* [Your instructions]:
Go through the records line by line from the top and repeat each one exactly, ending with the line that contains "Definition rooms_of_hotel (st".
<<<<
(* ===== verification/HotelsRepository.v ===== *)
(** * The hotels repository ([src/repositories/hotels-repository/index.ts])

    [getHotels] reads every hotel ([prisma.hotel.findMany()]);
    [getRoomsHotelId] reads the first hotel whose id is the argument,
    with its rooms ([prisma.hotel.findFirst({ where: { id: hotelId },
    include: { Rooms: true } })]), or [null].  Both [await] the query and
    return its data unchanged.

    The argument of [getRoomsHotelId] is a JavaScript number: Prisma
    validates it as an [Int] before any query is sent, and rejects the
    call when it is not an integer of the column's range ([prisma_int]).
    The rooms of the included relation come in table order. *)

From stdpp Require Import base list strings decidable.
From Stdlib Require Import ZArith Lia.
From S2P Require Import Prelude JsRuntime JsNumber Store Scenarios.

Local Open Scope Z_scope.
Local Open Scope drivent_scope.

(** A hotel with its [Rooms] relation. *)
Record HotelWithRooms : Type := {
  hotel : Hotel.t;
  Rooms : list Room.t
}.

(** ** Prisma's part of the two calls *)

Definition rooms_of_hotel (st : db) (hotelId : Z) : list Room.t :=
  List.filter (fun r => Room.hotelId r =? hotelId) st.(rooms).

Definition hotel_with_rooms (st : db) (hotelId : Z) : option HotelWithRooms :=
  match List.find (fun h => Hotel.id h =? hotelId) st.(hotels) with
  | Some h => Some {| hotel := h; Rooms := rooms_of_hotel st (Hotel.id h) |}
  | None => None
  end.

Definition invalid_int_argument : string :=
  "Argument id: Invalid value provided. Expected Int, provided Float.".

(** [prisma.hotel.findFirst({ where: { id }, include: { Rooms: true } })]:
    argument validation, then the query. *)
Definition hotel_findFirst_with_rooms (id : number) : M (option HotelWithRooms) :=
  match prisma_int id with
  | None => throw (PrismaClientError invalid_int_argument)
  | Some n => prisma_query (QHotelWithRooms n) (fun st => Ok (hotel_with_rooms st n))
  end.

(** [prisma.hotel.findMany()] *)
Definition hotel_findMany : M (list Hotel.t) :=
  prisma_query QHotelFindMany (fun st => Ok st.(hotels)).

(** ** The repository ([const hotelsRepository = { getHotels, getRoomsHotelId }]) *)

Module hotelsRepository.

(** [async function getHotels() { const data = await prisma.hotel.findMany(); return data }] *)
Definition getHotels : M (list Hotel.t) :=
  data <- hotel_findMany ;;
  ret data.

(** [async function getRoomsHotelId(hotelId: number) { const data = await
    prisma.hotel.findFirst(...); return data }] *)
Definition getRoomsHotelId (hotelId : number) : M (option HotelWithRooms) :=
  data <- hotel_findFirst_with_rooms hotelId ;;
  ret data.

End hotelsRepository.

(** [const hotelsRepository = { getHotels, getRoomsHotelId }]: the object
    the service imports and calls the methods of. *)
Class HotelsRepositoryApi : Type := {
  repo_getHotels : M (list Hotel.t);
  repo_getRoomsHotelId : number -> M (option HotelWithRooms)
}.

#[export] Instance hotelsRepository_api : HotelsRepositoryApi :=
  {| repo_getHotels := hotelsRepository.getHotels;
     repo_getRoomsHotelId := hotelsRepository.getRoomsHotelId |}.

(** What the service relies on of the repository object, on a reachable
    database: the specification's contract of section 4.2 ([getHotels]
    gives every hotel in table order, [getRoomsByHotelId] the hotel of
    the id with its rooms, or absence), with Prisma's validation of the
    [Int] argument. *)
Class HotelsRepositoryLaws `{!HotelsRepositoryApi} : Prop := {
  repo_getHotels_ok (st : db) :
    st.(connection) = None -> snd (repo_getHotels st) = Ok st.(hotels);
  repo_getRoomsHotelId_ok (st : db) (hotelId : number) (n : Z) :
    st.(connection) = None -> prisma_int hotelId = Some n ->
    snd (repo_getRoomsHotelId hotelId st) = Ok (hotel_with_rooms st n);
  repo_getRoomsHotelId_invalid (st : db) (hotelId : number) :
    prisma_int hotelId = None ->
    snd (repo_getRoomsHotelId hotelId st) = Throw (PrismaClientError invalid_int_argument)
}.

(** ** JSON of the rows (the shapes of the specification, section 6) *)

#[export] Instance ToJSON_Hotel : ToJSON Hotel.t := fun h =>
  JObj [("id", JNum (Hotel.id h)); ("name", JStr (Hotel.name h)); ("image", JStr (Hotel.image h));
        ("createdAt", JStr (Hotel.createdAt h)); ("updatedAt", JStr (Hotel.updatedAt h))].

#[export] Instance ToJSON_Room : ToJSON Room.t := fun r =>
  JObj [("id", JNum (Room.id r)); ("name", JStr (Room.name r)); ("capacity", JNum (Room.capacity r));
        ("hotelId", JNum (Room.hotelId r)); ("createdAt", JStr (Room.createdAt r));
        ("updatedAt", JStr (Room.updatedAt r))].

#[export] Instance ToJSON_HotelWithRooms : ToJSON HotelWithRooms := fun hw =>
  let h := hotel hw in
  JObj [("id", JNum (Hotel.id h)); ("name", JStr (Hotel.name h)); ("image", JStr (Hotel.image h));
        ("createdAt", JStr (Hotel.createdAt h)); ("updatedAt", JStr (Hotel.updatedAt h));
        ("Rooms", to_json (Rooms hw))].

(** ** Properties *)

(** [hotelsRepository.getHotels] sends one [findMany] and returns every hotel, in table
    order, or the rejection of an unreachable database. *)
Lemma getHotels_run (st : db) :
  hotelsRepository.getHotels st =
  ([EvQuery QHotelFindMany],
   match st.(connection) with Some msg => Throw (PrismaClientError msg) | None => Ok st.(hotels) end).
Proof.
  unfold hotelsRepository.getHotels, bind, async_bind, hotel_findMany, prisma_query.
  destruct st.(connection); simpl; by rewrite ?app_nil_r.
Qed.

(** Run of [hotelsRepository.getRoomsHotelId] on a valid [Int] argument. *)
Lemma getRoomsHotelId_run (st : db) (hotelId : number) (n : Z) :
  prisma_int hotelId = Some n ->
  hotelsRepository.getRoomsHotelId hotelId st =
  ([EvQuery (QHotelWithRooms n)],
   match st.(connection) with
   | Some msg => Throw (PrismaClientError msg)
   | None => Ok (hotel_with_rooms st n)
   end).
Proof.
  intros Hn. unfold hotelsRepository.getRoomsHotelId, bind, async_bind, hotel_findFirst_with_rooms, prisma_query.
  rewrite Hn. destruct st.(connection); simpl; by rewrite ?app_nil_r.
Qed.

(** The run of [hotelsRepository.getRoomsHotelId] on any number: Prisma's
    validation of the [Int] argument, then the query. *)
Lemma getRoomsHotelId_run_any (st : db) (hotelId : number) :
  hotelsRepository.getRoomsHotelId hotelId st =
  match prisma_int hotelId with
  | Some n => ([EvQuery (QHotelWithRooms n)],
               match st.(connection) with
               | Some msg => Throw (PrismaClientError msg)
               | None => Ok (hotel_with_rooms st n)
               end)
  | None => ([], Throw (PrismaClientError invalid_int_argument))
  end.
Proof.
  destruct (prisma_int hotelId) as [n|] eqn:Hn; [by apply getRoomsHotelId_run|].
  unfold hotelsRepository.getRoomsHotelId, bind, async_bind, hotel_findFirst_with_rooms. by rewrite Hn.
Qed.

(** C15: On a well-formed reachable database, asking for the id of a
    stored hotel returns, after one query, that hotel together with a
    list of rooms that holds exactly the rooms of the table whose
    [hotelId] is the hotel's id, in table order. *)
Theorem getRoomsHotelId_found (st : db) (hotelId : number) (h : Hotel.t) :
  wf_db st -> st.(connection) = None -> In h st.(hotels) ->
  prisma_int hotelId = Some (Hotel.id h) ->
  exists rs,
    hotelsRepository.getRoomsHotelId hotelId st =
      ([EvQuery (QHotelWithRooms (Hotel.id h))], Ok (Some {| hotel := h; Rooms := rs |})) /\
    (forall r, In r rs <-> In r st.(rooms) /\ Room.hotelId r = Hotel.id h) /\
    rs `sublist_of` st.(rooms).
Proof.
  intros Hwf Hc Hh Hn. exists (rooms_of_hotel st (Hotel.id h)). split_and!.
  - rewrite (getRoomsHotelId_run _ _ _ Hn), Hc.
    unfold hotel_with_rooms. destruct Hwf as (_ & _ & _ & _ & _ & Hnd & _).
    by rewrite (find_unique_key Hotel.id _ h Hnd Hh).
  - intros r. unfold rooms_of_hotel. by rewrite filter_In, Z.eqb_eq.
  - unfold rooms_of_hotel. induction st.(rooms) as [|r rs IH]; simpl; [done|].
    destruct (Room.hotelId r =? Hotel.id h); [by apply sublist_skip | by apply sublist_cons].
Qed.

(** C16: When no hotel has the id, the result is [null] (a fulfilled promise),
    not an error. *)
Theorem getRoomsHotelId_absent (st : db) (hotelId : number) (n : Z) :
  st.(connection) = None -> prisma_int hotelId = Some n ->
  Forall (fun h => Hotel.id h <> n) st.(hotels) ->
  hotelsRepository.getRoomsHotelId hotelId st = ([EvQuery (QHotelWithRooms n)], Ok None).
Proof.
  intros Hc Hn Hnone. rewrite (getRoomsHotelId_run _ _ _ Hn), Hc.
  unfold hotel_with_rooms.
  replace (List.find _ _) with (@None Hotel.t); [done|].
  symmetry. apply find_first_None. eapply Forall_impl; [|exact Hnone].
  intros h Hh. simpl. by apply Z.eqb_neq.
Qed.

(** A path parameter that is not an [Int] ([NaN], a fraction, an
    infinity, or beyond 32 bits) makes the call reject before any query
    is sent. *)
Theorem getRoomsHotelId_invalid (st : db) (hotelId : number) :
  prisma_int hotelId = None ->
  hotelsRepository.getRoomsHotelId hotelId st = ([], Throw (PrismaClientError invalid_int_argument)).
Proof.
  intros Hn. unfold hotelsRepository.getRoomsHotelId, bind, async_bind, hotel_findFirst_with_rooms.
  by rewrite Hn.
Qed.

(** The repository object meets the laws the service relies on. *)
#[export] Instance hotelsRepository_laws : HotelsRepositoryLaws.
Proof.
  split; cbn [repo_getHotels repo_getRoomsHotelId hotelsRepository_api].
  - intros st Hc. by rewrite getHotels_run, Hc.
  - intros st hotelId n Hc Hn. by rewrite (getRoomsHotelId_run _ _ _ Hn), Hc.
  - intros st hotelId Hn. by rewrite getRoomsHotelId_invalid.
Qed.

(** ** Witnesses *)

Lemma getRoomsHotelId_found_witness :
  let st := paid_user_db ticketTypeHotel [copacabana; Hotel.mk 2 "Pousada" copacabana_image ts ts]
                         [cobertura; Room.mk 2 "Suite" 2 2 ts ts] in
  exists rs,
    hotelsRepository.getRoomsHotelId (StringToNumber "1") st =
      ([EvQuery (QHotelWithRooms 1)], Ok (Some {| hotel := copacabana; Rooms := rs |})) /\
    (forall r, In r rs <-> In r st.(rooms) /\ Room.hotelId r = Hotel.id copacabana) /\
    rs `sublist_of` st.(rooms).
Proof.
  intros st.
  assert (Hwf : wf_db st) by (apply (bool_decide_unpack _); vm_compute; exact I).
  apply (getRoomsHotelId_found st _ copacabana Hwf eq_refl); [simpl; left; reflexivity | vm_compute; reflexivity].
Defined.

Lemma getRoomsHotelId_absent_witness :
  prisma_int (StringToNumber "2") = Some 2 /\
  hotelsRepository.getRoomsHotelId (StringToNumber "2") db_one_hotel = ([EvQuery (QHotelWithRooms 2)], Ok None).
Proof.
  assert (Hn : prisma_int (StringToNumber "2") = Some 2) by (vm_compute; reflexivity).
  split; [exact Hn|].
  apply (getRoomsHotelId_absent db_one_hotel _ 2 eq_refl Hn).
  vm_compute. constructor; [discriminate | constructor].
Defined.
>>>>
* [Solution to the exercise]:
(* ===== verification/HotelsRepository.v ===== *)
(** * The hotels repository ([src/repositories/hotels-repository/index.ts])

    [getHotels] reads every hotel ([prisma.hotel.findMany()]);
    [getRoomsHotelId] reads the first hotel whose id is the argument,
    with its rooms ([prisma.hotel.findFirst({ where: { id: hotelId },
    include: { Rooms: true } })]), or [null].  Both [await] the query and
    return its data unchanged.

    The argument of [getRoomsHotelId] is a JavaScript number: Prisma
    validates it as an [Int] before any query is sent, and rejects the
    call when it is not an integer of the column's range ([prisma_int]).
    The rooms of the included relation come in table order. *)

From stdpp Require Import base list strings decidable.
From Stdlib Require Import ZArith Lia.
From S2P Require Import Prelude JsRuntime JsNumber Store Scenarios.

Local Open Scope Z_scope.
Local Open Scope drivent_scope.

(** A hotel with its [Rooms] relation. *)
Record HotelWithRooms : Type := {
  hotel : Hotel.t;
  Rooms : list Room.t
}.

(** ** Prisma's part of the two calls *)

Definition rooms_of_hotel (st : db) (hotelId : Z) : list Room.t :=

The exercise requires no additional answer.